When a surgeon amputates a diseased leg or removes an inflamed appendix with her patient’s consent, she may worry about legal consequences if she makes a serious error and bungles the operation. She may fear being sued, or reported to the General Medical Council, or, in an extreme case and the patient dies, she may be prosecuted for gross negligence manslaughter. But if she does her job well she need not fear any of these possibilities, and so a surgeon should not be concerned about the criminal law. Neither she nor her patients will see the amputation or removal of the appendix as an assault. Yet were it not for the existence of the ‘medical exception’ which takes ‘proper medical treatment’ outside the remit of the criminal law, doctors (and surgeons in particular) might be serial criminals. Indeed, the relationship between medical practice and the criminal law is much closer than many realise.
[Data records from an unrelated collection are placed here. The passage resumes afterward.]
(* ===== verification/Validator.v ===== *)
(** * The run validator (ts/packages/validator/src/validator.ts)

    [RunValidator] as a record, [feed] as a fold over the lines of one event
    file, [finish] as the run-level rules, the attachment check and the report,
    and the directory validators on top. [this.x = y] is a field update; the
    JavaScript maps keep insertion order, so diagnostics come out in the
    source's order.

    Parameters stand for what is not under src/: [JSON.parse] on text, the
    compiled JSON schema validators (Ajv), SHA-256, and the file system. *)

From S2P Require Import Prelude JsString JsMap JsSort Json Model Codec.

Local Open Scope Z_scope.

(** ** Diagnostics *)

Inductive DiagnosticCode :=
| D_MALFORMED_JSON | D_SCHEMA_INVALID | D_UNSUPPORTED_PROTOCOL_VERSION | D_UNSUPPORTED_EVENT_TYPE
| D_EVENT_TOO_LARGE | D_LIFECYCLE_INVALID | D_ATTACHMENT_MISSING | D_ATTACHMENT_SIZE_MISMATCH
| D_ATTACHMENT_HASH_MISMATCH | D_UNSAFE_FILESYSTEM_ENTRY | D_IGNORED_EVENT_TYPE | D_DUPLICATE_EVENT
| D_INCOMPLETE_RUN.

Inductive LifecycleDetail :=
| RUN_ID_MISMATCH | SESSION_NOT_STARTED | SESSION_ALREADY_STARTED | SESSION_ALREADY_FINISHED
| SESSION_FILE_MIXED | SEQUENCE_GAP | DUPLICATE_EVENT_ID | EVENT_AFTER_RUN_FINISHED
| DUPLICATE_RUN_FINISHED | SESSION_NOT_FINISHED_AT_RUN_END | DUPLICATE_ATTEMPT_ID
| DUPLICATE_ATTEMPT_NUMBER | HISTORICAL_IDENTITY_CHANGED | EXECUTION_RUNNER_CHANGED
| ATTEMPT_NOT_STARTED | DUPLICATE_ATTEMPT_FINISHED | ATTEMPT_NOT_FINISHED_AT_SESSION_END
| HISTORICAL_ID_WITHOUT_RUNNER | STEP_OUTSIDE_ATTEMPT | STEP_PARENT_UNKNOWN | DUPLICATE_STEP_ID
| STEP_NOT_STARTED | DUPLICATE_STEP_FINISHED | STEP_NOT_FINISHED_AT_ATTEMPT_END
| ATTACHMENT_ATTEMPT_UNKNOWN | ATTACHMENT_AFTER_ATTEMPT_FINISHED | ATTACHMENT_STEP_UNKNOWN.

Inductive Severity := SevError | SevInfo.

#[export] Instance Severity_eq_dec : EqDecision Severity.
Proof. solve_decision. Defined.
#[export] Instance LifecycleDetail_eq_dec : EqDecision LifecycleDetail.
Proof. solve_decision. Defined.
#[export] Instance DiagnosticCode_eq_dec : EqDecision DiagnosticCode.
Proof. solve_decision. Defined.

Record Diagnostic := {
  d_severity : Severity;
  d_code : DiagnosticCode;
  d_file : str;
  d_line : Z;
  d_eventId : option str;
  d_pointer : option str;
  d_detail : option LifecycleDetail;
  d_message : str;
}.

Inductive Verdict := VPassed | VFailed | VInconclusive | VIncomplete.

#[export] Instance Verdict_eq_dec : EqDecision Verdict.
Proof. solve_decision. Defined.

Record Summary := {
  sm_files : Z; sm_events : Z; sm_sessions : Z; sm_attempts : Z; sm_steps : Z;
  sm_attachments : Z; sm_failedAttempts : Z; sm_scopeFailures : Z; sm_failedSessions : Z;
  sm_inconclusiveSessions : Z; sm_sessionFailures : Z; sm_ignored : Z; sm_duplicates : Z;
  sm_complete : bool; sm_closed : bool; sm_verdict : Verdict;
}.

Record Report := { r_valid : bool; r_diagnostics : list Diagnostic; r_summary : Summary }.

Record ValidateOptions := {
  opt_attachmentsDir : option str;
  opt_requireComplete : bool;
  opt_maxEventBytes : option Z;
  opt_retainEvents : option bool;
  opt_retainSourceLines : bool;
}.

#[export] Instance ValidateOptions_fields : Fields ValidateOptions := λ r,
  {| opt_attachmentsDir := opt_attachmentsDir r; opt_requireComplete := opt_requireComplete r;
     opt_maxEventBytes := opt_maxEventBytes r; opt_retainEvents := opt_retainEvents r;
     opt_retainSourceLines := opt_retainSourceLines r |}.

Inductive Disposition := DispAccepted | DispIgnored | DispDuplicate.

Record ValidatedSourceLine := {
  sl_rawLine : str; sl_eventId : str; sl_runId : str; sl_sessionId : str; sl_sequence : Z;
  sl_protocolVersion : str; sl_eventType : str; sl_canonicalSha256 : str;
  sl_disposition : Disposition; sl_sourceFile : str; sl_sourceLine : Z;
}.

Record ValidatedRun := {
  vr_report : Report; vr_events : list Event; vr_sourceLines : list ValidatedSourceLine;
}.

(** ** What the validator remembers *)

Record SessionState := {
  s_finished : bool; s_lastSequence : Z; s_runnerName : option str; s_synthesized : bool;
}.
#[export] Instance SessionState_fields : Fields SessionState := λ r,
  {| s_finished := s_finished r; s_lastSequence := s_lastSequence r;
     s_runnerName := s_runnerName r; s_synthesized := s_synthesized r |}.

Record AttemptState := {
  a_session : str; a_executionId : str; a_attemptNumber : Z; a_inconclusive : bool;
  a_finished : bool; a_unexpected : bool; a_steps : jsmap str bool;
}.
#[export] Instance AttemptState_fields : Fields AttemptState := λ r,
  {| a_session := a_session r; a_executionId := a_executionId r;
     a_attemptNumber := a_attemptNumber r; a_inconclusive := a_inconclusive r;
     a_finished := a_finished r; a_unexpected := a_unexpected r; a_steps := a_steps r |}.

(** [Location & { attemptId }] of the source; [lc_attemptId] is empty where only a location is meant. *)
Record Place := { lc_file : str; lc_line : Z; lc_eventId : str }.
Record AttemptPlace := { ap_place : Place; ap_attemptId : str }.

Record ExecutionState := {
  x_attemptNumbers : jsmap Z AttemptPlace;
  x_historicalId : option str;
  x_historicalIdStability : HistoricalIdStability;
  x_runnerName : option str;
  x_runnerKnown : bool;
  x_reference : AttemptPlace;
}.
#[export] Instance ExecutionState_fields : Fields ExecutionState := λ r,
  {| x_attemptNumbers := x_attemptNumbers r; x_historicalId := x_historicalId r;
     x_historicalIdStability := x_historicalIdStability r; x_runnerName := x_runnerName r;
     x_runnerKnown := x_runnerKnown r; x_reference := x_reference r |}.

Record DeclaredAttachment := { da_place : Place; da_sha256 : str; da_sizeBytes : Z }.

Record RunValidator := {
  options : ValidateOptions;
  diagnostics : list Diagnostic;
  seen : jsmap str str;
  sessions : jsmap str SessionState;
  attempts : jsmap str AttemptState;
  executions : jsmap str ExecutionState;
  attachments : list DeclaredAttachment;
  accepted : list Event;
  source_lines : list ValidatedSourceLine;
  attachmentsDirRefused : bool;
  run_id : option str;
  runFinished : option Place;
  files : Z; events : Z; ignored : Z; duplicates : Z; steps : Z;
  scopeFailures : Z; failedAttempts : Z; failedSessions : Z; inconclusiveSessions : Z;
  sessionFailures : Z;
}.
#[export] Instance RunValidator_fields : Fields RunValidator := λ r,
  {| options := options r; diagnostics := diagnostics r; seen := seen r; sessions := sessions r;
     attempts := attempts r; executions := executions r; attachments := attachments r;
     accepted := accepted r; source_lines := source_lines r;
     attachmentsDirRefused := attachmentsDirRefused r; run_id := run_id r;
     runFinished := runFinished r; files := files r; events := events r; ignored := ignored r;
     duplicates := duplicates r; steps := steps r; scopeFailures := scopeFailures r;
     failedAttempts := failedAttempts r; failedSessions := failedSessions r;
     inconclusiveSessions := inconclusiveSessions r; sessionFailures := sessionFailures r |}.

(** [new RunValidator(options)] *)
Definition new_validator (o : ValidateOptions) : RunValidator :=
  {| options := o; diagnostics := []; seen := []; sessions := []; attempts := []; executions := [];
     attachments := []; accepted := []; source_lines := []; attachmentsDirRefused := false;
     run_id := None; runFinished := None; files := 0; events := 0; ignored := 0; duplicates := 0;
     steps := 0; scopeFailures := 0; failedAttempts := 0; failedSessions := 0;
     inconclusiveSessions := 0; sessionFailures := 0 |}.

Definition push_diag (d : Diagnostic) (v : RunValidator) : RunValidator :=
  v <| diagnostics ::= λ ds, ds ++ [d] |>.

(** ** Schema errors (Ajv) *)

Record ErrorObject := {
  eo_instancePath : str; eo_message : option str; eo_missingProperty : option str;
}.

(** [firstError]: the pointer and message of the first schema violation. *)
Definition firstError (errors : list ErrorObject) : str * str :=
  match errors with
  | [] => ([], js "schema violation")
  | e :: _ =>
      let extra := match eo_missingProperty e with
                   | Some p => js " '" ++ p ++ js "'" | None => [] end in
      (eo_instancePath e,
       (if bool_decide (eo_instancePath e = []) then js "/" else eo_instancePath e) ++ js " "
         ++ default (js "invalid") (eo_message e) ++ extra)
  end.
(* ===== verification/ValidatorSound.v ===== *)
(** * Reading a file: the loop of the validator against the specification

    [reads] says, line by line, what a file may hold after a history: blank
    lines, copies of events already read, and events the specification allows
    next. The loop of [feed] adds no error exactly when the file can be read so,
    and then its tables hold the facts of the history read. *)

From S2P Require Import Prelude JsString JsMap JsSort Json Model Codec CodecProps History Validator ValidatorRun ValidatorTables.

Local Open Scope Z_scope.

(** ** Definitions *)

(** Diagnostics are appended, never retracted or changed; and reading lines never
    touches the note of a refused attachments directory. *)
Definition grows (v w : RunValidator) : Prop :=
  (∃ ds, diagnostics w = diagnostics v ++ ds) ∧ attachmentsDirRefused w = attachmentsDirRefused v.

#[export] Instance grows_preorder : PreOrder grows.
Proof.
  split; [intros v; split; [|done]; exists []; by rewrite app_nil_r|].
  intros u v w [[d1 H1] E1] [[d2 H2] E2]. split; [|congruence].
  exists (d1 ++ d2). by rewrite H2, H1, app_assoc.
Qed.

(** Sum of what each event of a history contributes. *)
Definition tally (f : AnyEvent → Z) (h : history) : Z := foldl (λ n e, n + f e) 0 h.

Definition is_step_started (e : AnyEvent) : Z :=
  match e with Known {| e_payload := StepStarted _ |} => 1 | _ => 0 end.
Definition is_scope_failed (e : AnyEvent) : Z :=
  match e with Known {| e_payload := ScopeFailed _ |} => 1 | _ => 0 end.
Definition is_failed_attempt (e : AnyEvent) : Z :=
  match e with
  | Known {| e_payload := AttemptFinished p |} => if bool_decide (af_status p = StFailed) then 1 else 0
  | _ => 0 end.
Definition is_session_with (s : SessionStatus) (e : AnyEvent) : Z :=
  match e with
  | Known {| e_payload := SessionFinished p |} => if bool_decide (sf_status p = Some s) then 1 else 0
  | _ => 0 end.
Definition session_failures (e : AnyEvent) : Z :=
  match e with
  | Known {| e_payload := SessionFinished p |} => Z.of_nat (length (default [] (sf_failures p)))
  | _ => 0 end.
Definition declares (e : AnyEvent) : option (str * Z) :=
  match e with
  | Known {| e_payload := AttachmentAdded p |} => Some (aa_sha256 p, aa_sizeBytes p) | _ => None end.

(** The counters of the switch, and the attachments declared. *)
Record Counted (v : RunValidator) (h : history) : Prop := {
  ct_steps : steps v = tally is_step_started h;
  ct_scopeFailures : scopeFailures v = tally is_scope_failed h;
  ct_failedAttempts : failedAttempts v = tally is_failed_attempt h;
  ct_failedSessions : failedSessions v = tally (is_session_with SeFailed) h;
  ct_inconclusiveSessions : inconclusiveSessions v = tally (is_session_with SeInconclusive) h;
  ct_sessionFailures : sessionFailures v = tally session_failures h;
  ct_attachments : (λ a, (da_sha256 a, da_sizeBytes a)) <$> attachments v = omap declares h;
}.
(* ===== verification/ValidatorReport.v ===== *)
(** * The report: validity and verdict as facts of the history

    [valid] holds of a report exactly when the input can be read as a valid
    history that ends well and whose attachments are stored; the verdict is the
    one the history defines. *)

From S2P Require Import Prelude JsString JsMap JsSort Json Model Codec CodecProps History Validator ValidatorRun ValidatorTables ValidatorSound.

Local Open Scope Z_scope.

(** ** What a history says of the whole run *)

(** A closed run has no open session. *)
Definition ends_well (h : history) : Prop :=
  is_Some (run_finished h) → ∀ sid, is_Some (sess_started h sid) → is_Some (sess_finished h sid).

(** Every session, attempt and step that started has finished. *)
Record complete (h : history) : Prop := {
  cp_sessions : ∀ sid, is_Some (sess_started h sid) → is_Some (sess_finished h sid);
  cp_attempts : ∀ id, is_Some (att_started h id) → is_Some (att_finished h id);
  cp_steps : ∀ id sid, is_Some (step_started h id sid) → is_Some (step_finished h id sid);
}.

(** The attempt with the highest number of its execution. *)
Definition final_attempt (h : history) (id : str) (p : AttemptStartedPayload) : Prop :=
  (∃ env, att_started h id = Some (env, p)) ∧
  ∀ id' env' p', att_started h id' = Some (env', p') →
    t_executionId (as_test p') = t_executionId (as_test p) →
    as_attemptNumber p' <= as_attemptNumber p.

Definition final_outcome (h : history) (P : AttemptFinishedPayload → bool) : Prop :=
  ∃ id p q, final_attempt h id p ∧ att_finished h id = Some q ∧ P q = true.

Definition unexpected_outcome (q : AttemptFinishedPayload) : bool :=
  is_unexpected (af_status q) (default ExPassed (af_expectedStatus q)).
Definition inconclusive_outcome (q : AttemptFinishedPayload) : bool :=
  bool_decide (af_status q = StInconclusive).

Definition failed_run (h : history) : Prop :=
  final_outcome h unexpected_outcome ∨
  (∃ env p, Known {| e_env := env; e_payload := ScopeFailed p |} ∈ h) ∨
  (∃ env p, Known {| e_env := env; e_payload := SessionFinished p |} ∈ h ∧ sf_status p = Some SeFailed).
The legal justification for bodily invasions in the medical context has developed according to the medical exception to the criminal law discussed by the House of Lords in R v Brown 1 and Airedale NHS Trust v Bland, 2 and by the Law Commission in 1994. 3 Without the exception, medical and surgical activities may fall within the remit of the Offences Against the Person Act 1861. While the phrase ‘proper medical treatment’ is seductively simple, the chapters in this collection show that it is, in reality, more complex in its meaning, justification, and application to evolving developments in medicine and changing social attitudes to the body. In fact, it conceals a plethora of issues and influences which combine to determine whether a particular treatment is legitimate.